Personal information
- Full name: Craig Charles Dundas
- Date of birth: 16 February 1981 (age 45)
- Place of birth: Lambeth, London
- Height: 1.88 m (6 ft 2 in)
- Position: Forward

Team information
- Current team: Epsom & Ewell

Senior career*
- Years: Team / Apps / (Gls)
- 1998–2004: Croydon
- 2004–2005: APEP
- 2005: Dulwich Hamlet
- 2005–2007: Carshalton Athletic
- 2007–2009: Sutton United / 67 / (17)
- 2009–2010: Hampton & Richmond Borough / 41 / (6)
- 2010–2018: Sutton United / 298 / (64)
- 2016: → Tonbridge Angels (loan)
- 2018: Hampton & Richmond Borough / 15 / (3)
- 2018: Sutton United / 4 / (0)
- 2018–2019: Hampton & Richmond Borough / 21 / (1)
- 2019–2024: Sutton United / 43 / (1)
- 2024–: Epsom & Ewell / 48 / (6)

= Craig Dundas =

English footballer

Craig Charles Dundas (born 16 February 1981) is an English footballer who plays for Epsom & Ewell in the Combined Counties League. He plays as a forward.

==Career==
Dundas began his career at Croydon, spending six years in the first team before moving on to Dulwich Hamlet and then Carshalton Athletic. He started his first spell with Sutton United in 2007, moving to Hampton & Richmond Borough two years later before returning to Sutton after a season. Dundas then spent eight seasons with Sutton, including a brief loan spell with Tonbridge Angels at the start of the 2016–17 season. He returned to Hampton & Richmond at the start of the 2018–19 season, but briefly returned to Sutton in November before returning to the Beveree the following month.

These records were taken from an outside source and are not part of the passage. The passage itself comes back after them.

(** The next request is planned, if none is. *)
Lemma kick_ok n n' t c c1 : inv P Mem n t c -> dram c1 = dram c -> mode c1 = mode c -> respQueue c1 = respQueue c -> queues P Mem n' c1 ->
  exists c2, kick t c1 = Ok c2 /\ inv P Mem n' t c2.
Proof.
  intros [I1 I2 I3 I4 I5] Ed M Er Q. pose proof I4 as [T1 T2 T3 T4 T8 T5 T6 T7]. pose proof (good_events _ _ I2) as He.
  assert (refreshState c1 = refreshState c) as Es by (unfold mode in M; congruence).
  assert (same_phase t c t c1) as Sp.
  { constructor; rewrite ?Ed; try done; [by apply replan_set|]. intros _. unfold next_first. by rewrite Ed. }
  unfold kick, scheduled. rewrite Ed. case_bool_decide as Hn; cbn [negb].
  - rewrite schedule_ev_ok by (rewrite ?Ed; done || lia). eexists. split; [done|]. set (c2 := c1 <| dram := _ |>).
    assert (dram c2 = put NextReq t (dram c)) as E2 by (change (dram c2) with (put NextReq t (dram c1)); by rewrite Ed).
    assert (when_ NextReq (dram c2) = Some t) as Wn by (rewrite E2; by apply when_put).
    assert (forall e, e <> NextReq -> when_ e (dram c2) = when_ e (dram c)) as W by (intros e Hne; rewrite E2; by apply when_put_ne).
    assert (same_phase t c t c2) as Sp2.
    { eapply (request_phase t t); try done; [intros Hd|].
      - destruct I5; congruence.
      - intros _. right. exists t, (events (dram c)). rewrite E2. by apply ev_insert_front. }
    constructor; [done|by eapply replan_good; [apply Sp2|]|by apply (queues_dram n' c1 _ Q)| |by eapply phase_step].
    constructor; rewrite ?Wn; change (respQueue c2) with (respQueue c1); rewrite ?Er, ?E2; try done.
    + rewrite <- E2. by rewrite W.
    + rewrite Hn in T4. exact T4.
    + intros _ t' [= <-]. pose proof ahead_nonneg. lia.
    + rewrite <- E2. eapply replan_bounded; [apply Sp2|]. rewrite E2. exact T6.
  - exists c1. split; [done|]. constructor; [done|by rewrite Ed|done| |by eapply phase_step].
    constructor; rewrite ?Ed, ?Er, ?Es; try done.
Qed.

Lemma inv_answer n n' t c c1 : inv P Mem n t c -> dram c1 = dram c -> mode c1 = mode c -> respQueue c1 = respQueue c -> readQueue c1 = readQueue c ->
  busState c1 = busState c -> queues P Mem n' c1 -> inv P Mem n' t c1.
Proof.
  intros [I1 I2 I3 I4 I5] Ed M Er Eq Eb Q. pose proof I4 as [T1 T2 T3 T4 T8 T5 T6 T7]. pose proof (good_events _ _ I2) as He.
  assert (refreshState c1 = refreshState c) as Es by (unfold mode in M; congruence).
  constructor; [done|by rewrite Ed|done| |].
  - constructor; rewrite ?Ed, ?Er, ?Es, ?Eq, ?Eb; done.
  - eapply phase_step; [|exact I5]. constructor; rewrite ?Ed; try done; [by apply replan_set|]. intros _. unfold next_first. by rewrite Ed.
Qed.

Lemma parts_all o l : Forall (fun p => burstHelper p = o) l -> forall o', parts_of o' l = if decide (o = o') then Z.of_nat (length l) else 0.
Proof.
  induction 1 as [|p l Hp F IH]; intros o'; [by case_decide|]. rewrite parts_of_cons, Hp, IH. cbn [length]. case_decide; lia.
Qed.

(** The bursts of a read that are not among the writes join the reads. *)
Lemma queues_read n c pkt new serviced count : queues P Mem n c -> served Mem pkt -> needsResponse pkt = true ->
  Forall (fun p => spot P p /\ dp_size p <= burstSize P /\ dp_pkt p = pkt) new ->
  Forall (fun p => burstHelper p = if 1 <? count then Some (new_helper c) else None) new ->
  new <> [] -> 0 <= serviced -> serviced + Z.of_nat (length new) = count -> count < 2 ^ 32 ->
  Z.of_nat (length (readQueue c)) + Z.of_nat (length new) + Z.of_nat (length (respQueue c)) <= readBufferSize P ->
  queues P Mem (n + 1) (let c1 := c <| readQueue := readQueue c ++ new |> in
    match (if 1 <? count then Some (new_helper c) else None) with
    | Some h => c1 <| helpers := <[h := (count, serviced)]> (helpers c1) |> <| new_helper := Pos.succ h |>
    | None => c1
    end).
Proof.
  intros [Q1 Q2 Q3 Q4 Q5 Q6 Q7 Q8 Q9 Q10] Hs Hn F Fh Hne Hsv Hc Hc' Hl. pose proof (parts_all _ _ Fh) as Hp.
  assert (Forall (read_entry P Mem) (readQueue c ++ new)) as Fr.
  { apply Forall_app_2; [done|]. eapply Forall_impl; [exact F|]. intros p (H1 & H2 & H3). unfold read_entry. by rewrite H3. }
  assert (forall o, parts_of o ((readQueue c ++ new) ++ respQueue c) = parts_of o new + parts_of o (readQueue c ++ respQueue c)) as Ep.
  { intros o. rewrite !parts_of_app. lia. }
  assert (0 < Z.of_nat (length new)) as Hpos by (destruct new; [done|cbn; lia]). cbv zeta.
  destruct (Z.ltb_spec 1 count) as [H1|H1].
  - set (h := new_helper c) in *. assert (helpers c !! h = None) as Hh by (apply Q8; unfold h; lia). pose proof (Q7 h) as Qh. cbv zeta in Qh. rewrite Hh in Qh.
    constructor; cbn; try done.
    + rewrite length_app. lia.
    + intros h'. rewrite Ep, Hp. destruct (decide (h' = h)) as [->|Hne'].
      * rewrite lookup_insert_eq, decide_True by done. lia.
      * rewrite lookup_insert_ne, decide_False, Z.add_0_l by congruence. apply Q7.
    + intros h' Hh'. rewrite lookup_insert_ne by lia. apply Q8. unfold h in Hh'. lia.
    + unfold owed in *. cbn. rewrite Ep, Hp, decide_False by done. rewrite map_size_insert_None by done. lia.
  - constructor; cbn; try done.
    + rewrite length_app. lia.
    + intros h'. rewrite Ep, Hp, decide_False, Z.add_0_l by done. apply Q7.
    + unfold owed in *. cbn. rewrite Ep, Hp, decide_True by done. lia.
Qed.

Lemma getAddr_size pkt : good_request Mem pkt -> exists a size, getAddr pkt = Ok a /\ getSize pkt = Ok size /\ 0 <= a /\ 0 < size < 2 ^ 30 /\ a + size <= 2 ^ 62.
Proof. intros [_ _ (a & size & H1 & H2 & [H3 H4 H5])]. exists a, size. done. Qed.

Lemma read_request_ok n t c pkt a size : inv P Mem n t c -> good_request Mem pkt -> isRead pkt = true -> getAddr pkt = Ok a -> getSize pkt = Ok size ->
  0 <= a -> 0 < size < 2 ^ 30 -> a + size <= 2 ^ 62 ->
  readQueueFull P (readQueue c) (respQueue c) (left_from P a size a) = false ->
  exists c', addToReadQueue P t pkt (left_from P a size a) c = Ok c' /\ inv P Mem (n + 1) t c'.
Proof.
  intros I [Hs Ho _] Hrd Ea Es Ha Hsz He Hf. destruct (Ho Hrd) as [Hw Hn]. destruct Ge as [(k & Hk & HB) D R W]. pose proof I as [I1 I2 I3 I4 I5].
  destruct (dram_pkt_count_ok P k Hk HB a size Ha Hsz He) as [_ Hcount]. set (count := left_from P a size a) in *.
  unfold readQueueFull in Hf. apply Z.ltb_ge in Hf. pose proof I3 as [Q1 Q2 Q3 Q4 Q5 Q6 Q7 Q8 Q9 Q10]. rewrite u64_small in Hf by lia.
  unfold addToReadQueue. rewrite Hw. cbn [negb assert_ mbind res_bind].
  rewrite (assert_ok (negb (count =? 0))) by (apply neqb; lia). cbn [mbind res_bind]. rewrite Ea, Es. cbn [mbind res_bind].
  set (helper := if 1 <? count then Some (new_helper c) else None).
  destruct (add_reads_ok P k Hk D a size Hsz t pkt helper (length (respQueue c)) (writeQueue c) (Z.to_nat count) a (readQueue c) 0) as (new & Eq & Tq & Fq); [lia..|].
  pose proof (add_reads_spot _ _ _ _ _ _ _ _ _ _ _ _ _ Eq) as Sq. rewrite Eq. cbn [mbind res_bind].
  set (parts := bursts P a size (Z.to_nat count) a) in *.
  pose proof (filter_both (found (writeQueue c)) parts) as Lb. pose proof (f_equal length Tq) as Lt. rewrite length_fmap in Lt. unfold parts in Lb at 3. rewrite bursts_length in Lb.
  set (serviced := 0 + Z.of_nat (length (filter (fun c0 => found (writeQueue c) c0 = true) parts))) in *.
  assert (serviced + Z.of_nat (length new) = count) as Hsum by (unfold serviced; lia).
  destruct (Z.eqb_spec serviced count) as [E|E].
  - assert (new = []) as -> by (apply length_zero_iff_nil; lia). rewrite app_nil_r.
    assert (Mem (array (c <| readQueue := readQueue c |>))) as Q1' by exact Q1.
    destruct (accessAndRespond_ok t pkt (frontendLatency P) (c <| readQueue := readQueue c |>) Hs Q1') as (m & rs & -> & Hm & Hl). rewrite Hn in Hl. cbn in Hl.
    eexists. split; [done|]. eapply inv_answer; [exact I|done..|]. constructor; try done. unfold owed in *. cbn. lia.
  - pose proof (queues_read n c pkt new serviced count I3 Hs Hn) as Qn.
    match goal with |- exists c', kick t ?x = Ok c' /\ _ => set (c1 := x) end.
    apply (kick_ok n (n + 1) t c c1 I); try (unfold c1, helper; by case_if). apply Qn; try (lia || done).
    + assert (Forall (fun p => dp_size p <= burstSize P) new) as Fs.
      { apply Forall_forall. intros p Hp. assert ((dp_addr p, dp_size p) ∈ parts) as Hin.
        { assert ((dp_addr p, dp_size p) ∈ (fun p => (dp_addr p, dp_size p)) <$> new) as Hi by (apply list_elem_of_fmap; by exists p).
          rewrite Tq in Hi. by apply list_elem_of_filter in Hi as [_ Hi]. }
        destruct (bursts_ok P k Hk HB a size Ha Hsz He (Z.to_nat count) a) as [Fp _]; [lia|fold count; lia|]. rewrite Forall_forall in Fp.
        destruct (Fp _ Hin) as (_ & Hsz' & _). cbn in Hsz'. lia. }
      assert (Forall (spot P) new) as Fsp.
      { assert (Forall (spot P) (readQueue c ++ new)) as F2 by (apply Sq; eapply Forall_impl; [exact Q2|]; by intros p [H _]). by apply Forall_app in F2 as [_ F2]. }
      apply Forall_forall. intros p Hp. rewrite Forall_forall in Fs, Fsp, Fq. destruct (Fq p Hp) as (_ & Hpk & _). auto.
    + eapply Forall_impl; [exact Fq|]. by intros p (_ & _ & H & _).
    + intros ->. cbn in Hsum. lia.
Qed.

Lemma write_request_ok n t c pkt a size : inv P Mem n t c -> good_request Mem pkt -> isWrite pkt = true -> getAddr pkt = Ok a -> getSize pkt = Ok size ->
  0 <= a -> 0 < size < 2 ^ 30 -> a + size <= 2 ^ 62 ->
  writeQueueFull P (writeQueue c) (left_from P a size a) = false ->
  exists c', addToWriteQueue P t pkt (left_from P a size a) c = Ok c' /\ inv P Mem (n + if needsResponse pkt then 1 else 0) t c'.
Proof.
  intros I [Hs _ _] Hw Ea Es Ha Hsz He Hf. destruct Ge as [(k & Hk & HB) D R W]. pose proof I as [I1 I2 I3 I4 I5].
  destruct (dram_pkt_count_ok P k Hk HB a size Ha Hsz He) as [_ Hcount]. set (count := left_from P a size a) in *.
  unfold writeQueueFull in Hf. apply Z.ltb_ge in Hf. pose proof I3 as [Q1 Q2 Q3 Q4 Q5 Q6 Q7 Q8 Q9 Q10]. rewrite u64_small in Hf by lia.
  unfold addToWriteQueue. rewrite Hw. cbn [assert_ mbind res_bind]. rewrite Ea, Es. cbn [mbind res_bind].
  destruct (add_writes_ok P k Hk HB D a size Ha Hsz He t pkt (Z.to_nat count) a (writeQueue c)) as (q & Eq & Fq & _ & _ & _ & Lq & _);
    [lia|fold count; lia|eapply Forall_impl; [exact Q3|]; by intros p [_ H]|lia|].
  pose proof (add_writes_spot _ _ _ _ _ _ _ _ Eq ltac:(eapply Forall_impl; [exact Q3|]; by intros p [H _])) as Sq. rewrite Eq. cbn [mbind res_bind].
  assert (Mem (array (c <| writeQueue := q |>))) as Q1' by exact Q1.
  destruct (accessAndRespond_ok t pkt (frontendLatency P) (c <| writeQueue := q |>) Hs Q1') as (m & rs & -> & Hm & Hl). cbn [mbind res_bind].
  eapply kick_ok; [exact I|done..|]. constructor; cbn in Hl |- *; try done.
  - rewrite Forall_forall in *. intros p Hp. split; auto.
  - lia.
  - unfold owed in *. cbn. lia.
  - intros Hb ->. cbn in Lq. specialize (Q10 Hb). destruct (writeQueue c); [done|]. cbn in Lq. lia.
Qed.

He returned to Sutton United for a fourth spell at the end of the 2018–19 season. Dundas made his English Football League debut on 11 September 2021 against Stevenage at the age of 40, becoming the oldest player to make their EFL debut since the Second World War. Following Sutton's relegation back to non-league, Dundas departed the club at the end of the 2023–24 season.

At the beginning of the 2024–25 season, aged 43, Dundas dropped down five divisions to join Epsom & Ewell in the Combined Counties League Premier Division South; he made his league debut for the club in a 4–1 defeat at Sandhurst Town on 17 August 2024, a game in which he scored Epsom & Ewell's only goal.

==Coaching career==
Dundas is a member of the coaching team at Ballers Football Academy in South London, a renowned football development programme established to nurture young football talent.